Saved entries
(** On a queue in expiry order nothing expired is kept. *)
Lemma deliver_queue_drains_sorted (sts : list station) (now : timespec)
    (q kept : list frame) (out : list nl_msg) :
  expires_sorted q = true ->
  deliver_expired_frames_queue sts q now = Ok (kept, out) ->
  forall f, In f kept -> timespec_before (expires f) now = false.
Proof.
  intros Hs H. destruct (deliver_queue_kept _ _ _ _ _ H) as [[gone [Hq _]] Hk].
  assert (Hks : expires_sorted kept = true).
  { clear H Hk. subst q. induction gone as [| g gone IH]; [exact Hs |].
    apply IH. eapply expires_sorted_tail. exact Hs. }
  destruct kept as [| a kept]; intros f Hin; [destruct Hin |].
  destruct Hin as [<- | Hin]; [exact Hk |].
  destruct (timespec_before (expires f) now) eqn:Ef; [| reflexivity].
  assert (Ha : timespec_before (expires a) now = true).
  { apply timespec_before_iff.
    apply timespec_before_iff in Ef.
    apply (expires_sorted_head _ _ Hks) in Hin.
    apply timespec_not_before_iff in Hin. lia. }
  congruence.
Qed.

Lemma deliver_loop_drains_sorted (sts todo todo' : list station)
    (now : timespec) (out : list nl_msg) :
  forallb station_sorted todo = true ->
  deliver_expired_frames_loop sts now todo = Ok (todo', out) ->
  forall f, In f (flat_map station_frames todo') ->
            timespec_before (expires f) now = false.
Proof.
  revert todo' out. induction todo as [| st todo IH]; intros todo' out Hs H;
    simpl in H.
  - injection H as <- <-. intros f [].
  - simpl in Hs. apply andb_true_iff in Hs. destruct Hs as [Hst Hs].
    unfold station_sorted in Hst. apply andb_true_iff in Hst.
    destruct Hst as [Hm Hd].
    inv_bind. destruct v as [st' o1]. inv_bind. destruct v as [rest' o2].
    injection H as <- <-.
    unfold deliver_expired_frames_station in E. inv_bind.
    destruct v as [mq om]. inv_bind. destruct v as [dq od].
    injection E as <- <-.
    intros f Hin. simpl in Hin. unfold station_frames in Hin at 1.
    simpl in Hin. rewrite !in_app_iff in Hin.
    destruct Hin as [[Hin | Hin] | Hin].
    + eapply deliver_queue_drains_sorted; [exact Hm | eassumption | exact Hin].
    + eapply deliver_queue_drains_sorted; [exact Hd | eassumption | exact Hin].
    + eapply IH; [exact Hs | eassumption | exact Hin].
Qed.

Exercise objective
Output only the lines from the one that contains "Hm | eassumption | exact Hin]." through the final line of the records, exactly as given.

Solved problem
    + eapply deliver_queue_drains_sorted; [exact Hm | eassumption | exact Hin].
    + eapply deliver_queue_drains_sorted; [exact Hd | eassumption | exact Hin].
    + eapply IH; [exact Hs | eassumption | exact Hin].
Qed.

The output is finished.